ABSTRACT

Metabolic arrest strategies are prominent among bivalves and gastropods as mechanisms for surviving periods of harsh environmental stress. For marine mollusks, metabolic arrest is a key part of anaerobiosis whereas terrestrial gastropods show metabolic rate depression during aerobic estivation. One of the most powerful mechanisms of metabolic arrest is the downregulation of enzymes via reversible protein phosphorylation. In marine mollusks, coordinated control of glycolytic rate depression during anoxia is achieved via covalent modification of glycogen phosphorylase, 6-phosphofructo-1-kinase (PFK-1), 6-phosphofructo-2-kinase, and pyruvate kinase (PK), producing less active enzyme forms during the aerobic-anoxic transition.
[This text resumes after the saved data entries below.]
Lemma fold_insert_in (l : list (string * option string))
    (d : gmap string (option string)) (k : string) :
  In k (map fst l) \/ is_Some (d !! k) ->
  is_Some (fold_left (fun d kv => <[kv.1 := kv.2]> d) l d !! k).
Proof.
  revert d. induction l as [| [k0 v0] l IH]; intros d H; simpl.
  - destruct H as [[] | H]. exact H.
  - apply IH. simpl in H.
    destruct (decide (k0 = k)) as [-> | Hne].
    + right. rewrite lookup_insert_eq. eauto.
    + rewrite lookup_insert_ne by exact Hne.
      destruct H as [[Heq | Hin] | Hd]; [contradiction | now left | now right].
Qed.

Lemma pad_zip_keys (fieldnames row : list string) :
  map fst (pad_zip fieldnames row) = fieldnames.
Proof.
  revert row. induction fieldnames as [| k ks IH]; intros row; [reflexivity |].
  destruct row; simpl; now rewrite IH.
Qed.

Lemma pad_zip_blank (fieldnames : list string) kv :
  In kv (pad_zip fieldnames []) -> kv.2 = None.
Proof.
  induction fieldnames as [| k ks IH]; simpl; [intros [] |].
  intros [<- | Hin]; [reflexivity | now apply IH].
Qed.

Lemma pad_zip_full (fieldnames row : list string) kv :
  (List.length fieldnames <= List.length row)%nat ->
  In kv (pad_zip fieldnames row) -> exists s, kv.2 = Some s.
Proof.
  revert row. induction fieldnames as [| k ks IH]; intros row Hlen; simpl.
  - intros [].
  - destruct row as [| v vs]; simpl in *; [lia |].
    intros [<- | Hin]; [eauto |]. apply (IH vs); [lia | exact Hin].
Qed.

Lemma pad_zip_values (fieldnames row : list string) kv t :
  In kv (pad_zip fieldnames row) -> kv.2 = Some t -> In t row.
Proof.
  revert row. induction fieldnames as [| k ks IH]; intros row; simpl.
  - intros [].
  - destruct row as [| v vs]; simpl.
    + intros [<- | Hin]; [discriminate |]. intros Ht.
      exact (IH [] Hin Ht).
    + intros [<- | Hin]; simpl.
      * intros [= ->]. now left.
      * intros Ht. right. exact (IH vs Hin Ht).
Qed.

(** The text a row binds to a field name is a field of the record. *)
Lemma dict_row_field (fieldnames row : list string) (k t : string) :
  dict_row fieldnames row !! k = Some (Some t) -> In t row.
Proof.
  unfold dict_row. intros H.
  refine (fold_insert_inv (fun v => forall t', v = Some t' -> In t' row)
            _ _ k (Some t) _ _ H t eq_refl).
  - intros kv Hin t' Ht. exact (pad_zip_values _ _ kv t' Hin Ht).
  - intros v'. rewrite lookup_empty. discriminate.
Qed.

(** Every value of the row read from a blank record is [None]. *)
Lemma dict_row_blank (fieldnames : list string) (k : string) (v : option string) :
  dict_row fieldnames [] !! k = Some v -> v = None.
Proof.
  unfold dict_row.
  apply (fold_insert_inv (fun v => v = None)).
  - apply pad_zip_blank.
  - intros v'. rewrite lookup_empty. discriminate.
Qed.

(** A record at least as long as the header binds every field name to
    text. *)
Lemma dict_row_full (fieldnames row : list string) (k : string) :
  In k fieldnames ->
  (List.length fieldnames <= List.length row)%nat ->
  exists s, dict_row fieldnames row !! k = Some (Some s).
Proof.
  intros Hin Hlen. unfold dict_row.
  destruct (fold_insert_in (pad_zip fieldnames row) ∅ k) as [v Hv].
  { left. now rewrite pad_zip_keys. }
  rewrite Hv.
  assert (exists s, v = Some s) as [s ->]; [| eauto].
  revert Hv. apply (fold_insert_inv (fun v => exists s, v = Some s)).
  - intros kv. now apply pad_zip_full.
  - intros v'. rewrite lookup_empty. discriminate.
Qed.

Section Proofs.

Context {num : Type} {py : PyFloat num} {World : Type}.
Variable history : string -> World -> Quote num * World.
Variable pie_accepts : list num -> list string -> bool.

Implicit Types (st : State num World) (b : PriceBar num) (stock : Lot num).

(** ** The connection *)

Lemma execute_healthy st : faulty (conn st) = false -> execute st = (Return tt, st).
Proof. intros Hf. unfold execute. now rewrite Hf. Qed.

Lemma execute_faulty st : faulty (conn st) = true -> execute st = (Raise SqliteError, st).
Proof. intros Hf. unfold execute. now rewrite Hf. Qed.

Lemma get_portfolio_healthy st :
  faulty (conn st) = false ->
  get_portfolio st = (Return (portfolio (view (conn st))), st).
Proof.
  intros Hf. unfold get_portfolio, try_except, bind, gets.
  now rewrite (execute_healthy _ Hf).
Qed.

Lemma get_portfolio_faulty st :
  faulty (conn st) = true ->
  get_portfolio st =
    (Return [], with_log (log st ++ [LogError "Error retrieving portfolio" SqliteError]) st).
Proof.
  intros Hf. unfold get_portfolio, try_except, bind.
  now rewrite (execute_faulty _ Hf).
Qed.

(** [get_portfolio] never raises, and touches nothing but the log. *)
Lemma get_portfolio_total st :
  exists holdings l,
    get_portfolio st = (Return holdings, with_log l st).
Proof.
  destruct (faulty (conn st)) eqn:Hf.
  - eexists _, _. now apply get_portfolio_faulty.
  - exists (portfolio (view (conn st))), (log st).
    rewrite (get_portfolio_healthy _ Hf). now destruct st.
Qed.

(** C8. With no holdings the report returns the failure indicator
    [(False, {})]; neither [portfolio_report_csv] nor
    [portfolio_allocation_png] is written, no quote is requested and the
    database is left as it was. *)
Theorem report_without_holdings st :
  (get_portfolio st).1 = Return [] ->
  let (r, st') := portfolio_performance_report history pie_accepts st in
  r = Return NoHoldings /\
  portfolio_report_csv st' = portfolio_report_csv st /\
  portfolio_allocation_png st' = portfolio_allocation_png st /\
  world st' = world st /\
  conn st' = conn st /\
  files st' = files st.
Proof.
  intros Hempty.
  unfold portfolio_performance_report, bind.
  destruct (get_portfolio_total st) as (holdings & l & Hget).
  rewrite Hget in *. simpl in Hempty. injection Hempty as ->.
  simpl. repeat split; reflexivity.
Qed.

(** ** Purchase lots *)


(** ** Price history *)


Lemma get_stock_data_healthy st (symbol : string) :
  faulty (conn st) = false ->
  get_stock_data symbol st =
    (Return (select_history (upper symbol) (stocks (view (conn st)))), st).
Proof.
  intros Hf. unfold get_stock_data, try_except, bind, gets.
  now rewrite (execute_healthy _ Hf).
Qed.

(** ** Import *)

Lemma push_bars_nil (t : Tables num) : push_bars t [] = t.
Proof.
  destruct t. unfold push_bars. simpl. f_equal.
  - apply app_nil_r.
  - lia.
Qed.

Lemma push_bars_app (t : Tables num) (l1 l2 : list (PriceBar num)) :
  push_bars (push_bars t l1) l2 = push_bars t (l1 ++ l2).
Proof.
  unfold push_bars. simpl. f_equal.
  - now rewrite <- app_assoc.
  - rewrite length_app. lia.
Qed.

Lemma push_stock_bars (t : Tables num) sy d o h l c v :
  push_stock t sy d o h l c v =
  push_bars t [{| bar_id := stocks_seq t + 1; bar_symbol := sy; bar_date := d;
                  bar_open := o; bar_high := h; bar_low := l; bar_close := c;
                  bar_volume := v |}].
Proof. reflexivity. Qed.

Lemma with_view_id st : with_view (view (conn st)) st = st.
Proof. destruct st as [[d v f] ? ? ? ? ?]. reflexivity. Qed.

Lemma with_view_twice (t t' : Tables num) st :
  with_view t (with_view t' st) = with_view t st.
Proof. reflexivity. Qed.

(** What one INSERT of the import does. *)
Lemma insert_row_cases (row : gmap string (option string)) st :
  (exists e, insert_row row st = (Raise e, st) /\
     (insert_args row = Raise e
      \/ (exists a, insert_args row = Return a) /\ (e = OverflowError \/ e = SqliteError)))
  \/ (exists sy d o h l c v,
        insert_args row = Return (Some sy, Some d, o, h, l, c, v) /\
        fits_int64 v = true /\ faulty (conn st) = false /\
        (is_nan o || is_nan h || is_nan l || is_nan c)%bool = false /\
        insert_row row st =
          (Return tt, with_view (push_stock (view (conn st)) sy d o h l c v) st)).
Proof.
  unfold insert_row, bind, lift.
  destruct (insert_args row) as [[[[[[[sy d] o] h] l] c] v] | e] eqn:Ha.
  2:{ left. exists e. split; [reflexivity | now left]. }
  unfold insert_stock.
  destruct (fits_int64 v) eqn:Hv; simpl.
  2:{ left. exists OverflowError. split; [reflexivity | right; eauto]. }
  unfold bind, execute.
  destruct (faulty (conn st)) eqn:Hf.
  { left. exists SqliteError. split; [reflexivity | right; eauto]. }
  destruct sy as [sy |]; [destruct d as [d |] |].
  - destruct (is_nan o || is_nan h || is_nan l || is_nan c)%bool eqn:Hnan.
    + left. exists SqliteError. split; [reflexivity | right; eauto].
    + right. exists sy, d, o, h, l, c, v. repeat split; auto.
  - left. exists SqliteError. split; [reflexivity | right; eauto].
  - left. exists SqliteError. split; [reflexivity | right; eauto].
Qed.

Lemma imported_from_cons fieldnames i items b :
  imported_from fieldnames items b -> imported_from fieldnames (i :: items) b.
Proof. intros (row & Hin & Ha). exists row. split; [now right | exact Ha]. Qed.

(** Whatever its outcome, the import loop only appends rows to the
    connection's view of [stocks]; each comes from a record of the file. *)
Lemma import_rows_inv fieldnames items st r st' :
  import_rows fieldnames items st = (r, st') ->
  exists new,
    st' = with_view (push_bars (view (conn st)) new) st /\
    Forall (imported_from fieldnames items) new /\
    numbered_from (stocks_seq (view (conn st))) new.
Proof.
  revert st. induction items as [| i items IH]; intros st Hrun; simpl in Hrun.
  - injection Hrun as <- <-. exists []. rewrite push_bars_nil, with_view_id.
    repeat split. constructor.
  - destruct i as [row |].
    2:{ injection Hrun as <- <-. exists []. rewrite push_bars_nil, with_view_id.
        repeat split. constructor. }
    assert (Hskip : forall st0, import_rows fieldnames items st0 = (r, st') ->
              exists new, st' = with_view (push_bars (view (conn st0)) new) st0 /\
                Forall (imported_from fieldnames (Rec row :: items)) new /\
                numbered_from (stocks_seq (view (conn st0))) new).
    { intros st0 H0. destruct (IH _ H0) as (new & -> & Hall & Hnum).
      exists new. repeat split; auto.
      eapply Forall_impl; [exact Hall |]. intros b. apply imported_from_cons. }
    destruct row as [| f fs]; [now apply Hskip |].
    unfold bind in Hrun.
    destruct (insert_row_cases (dict_row fieldnames (f :: fs)) st)
      as [(e & He & _) | (sy & d & o & h & l & c & v & Ha & Hv & Hf & _ & Hins)].
    + rewrite He in Hrun. injection Hrun as <- <-. exists [].
      rewrite push_bars_nil, with_view_id. repeat split. constructor.
    + rewrite Hins in Hrun. destruct (IH _ Hrun) as (new & -> & Hall & Hnum).
      simpl. rewrite push_stock_bars, push_bars_app. simpl.
      eexists. split; [reflexivity |]. split.
      * constructor.
        -- exists (f :: fs). split; [now left | exact Ha].
        -- eapply Forall_impl; [exact Hall |]. intros b. apply imported_from_cons.
      * simpl. split; [reflexivity | exact Hnum].
Qed.




Lemma insert_args_symbol (row : gmap string (option string)) sy d o h l c v :
  insert_args row = Return (sy, d, o, h, l, c, v) ->
  getitem row "Symbol" = Return sy.
Proof.
  unfold insert_args, rbind.
  destruct (getitem row "Symbol") as [sy' |]; [| discriminate].
  repeat match goal with
         | |- context [match ?x with _ => _ end] => destruct x; try discriminate
         end.
  now intros [= -> _ _ _ _ _ _].
Qed.


(** ** The performance report *)

(** A price lookup never raises; it advances the quote service and may
    log, and leaves the database and the files alone. *)
Lemma get_current_price_cases (symbol : string) st :
  exists l,
    get_current_price history symbol st =
      (Return (match (history symbol (world st)).1 with
               | Close p => Some p
               | _ => None
               end),
       with_log l (with_world (history symbol (world st)).2 st)).
Proof.
  unfold get_current_price.
  destruct (history symbol (world st)) as [[p | | e] w]; simpl.
  - exists (log st). reflexivity.
  - exists (log st). reflexivity.
  - eexists. reflexivity.
Qed.

Lemma get_current_price_frame (symbol : string) st r st' :
  get_current_price history symbol st = (r, st') ->
  artifacts st' = artifacts st /\ conn st' = conn st /\ files st' = files st.
Proof.
  destruct (get_current_price_cases symbol st) as (l & ->).
  intros [= <- <-]. repeat split.
Qed.

Lemma report_loop_frame (holdings : list (Lot num)) acc st r st' :
  report_loop history holdings acc st = (r, st') ->
  artifacts st' = artifacts st /\ conn st' = conn st /\ files st' = files st.
Proof.
  revert acc st. induction holdings as [| stock rest IH]; intros acc st; simpl.
  - intros [= <- <-]. repeat split.
  - unfold bind.
    destruct (get_current_price history (lot_symbol stock) st) as [[cp | e] s1] eqn:Hp.
    2:{ intros [= <- <-]. eapply get_current_price_frame. exact Hp. }
    destruct (get_current_price_frame _ _ _ _ Hp) as (Ha & Hc & Hfs).
    rewrite <- Ha, <- Hc, <- Hfs.
    destruct cp as [p |]; [| apply IH].
    destruct (fdiv _ _); [apply IH |].
    intros [= <- <-]. repeat split.
Qed.

Lemma report_loop_raises (holdings : list (Lot num)) acc st e st' :
  report_loop history holdings acc st = (Raise e, st') -> e = ZeroDivisionError.
Proof.
  revert acc st. induction holdings as [| stock rest IH]; intros acc st; simpl.
  - discriminate.
  - unfold bind.
    destruct (get_current_price_cases (lot_symbol stock) st) as (l & ->).
    destruct ((history (lot_symbol stock) (world st)).1) as [p | | e0];
      try apply IH.
    destruct (fdiv _ _); [apply IH |]. now intros [= <- _].
Qed.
Studies with isolated tissues of the whelk Busycon canaliculatum have shown that anoxia-induced phosphorylation of PK is independent of changes in cellular pH and not influenced by hormones or the second messengers of cAMP-dependent protein kinase or protein kinase C. However, phosphorylation is stimulated by cGMP indicating that cGMP-dependent protein kinase is key to coordinating the anoxia-induced inactivation of glycolytic enzymes. Estivating land snails Otala lactea use the same reversible phosphorylation mechanism for aerobic metabolic arrest with specific phosphorylation targets including PK, PFK-1, and pyruvate dehydrogenase (PDH). Control over PDH highlights the importance of targeting mitochondrial enzymes to achieve metabolic arrest in an aerobic system.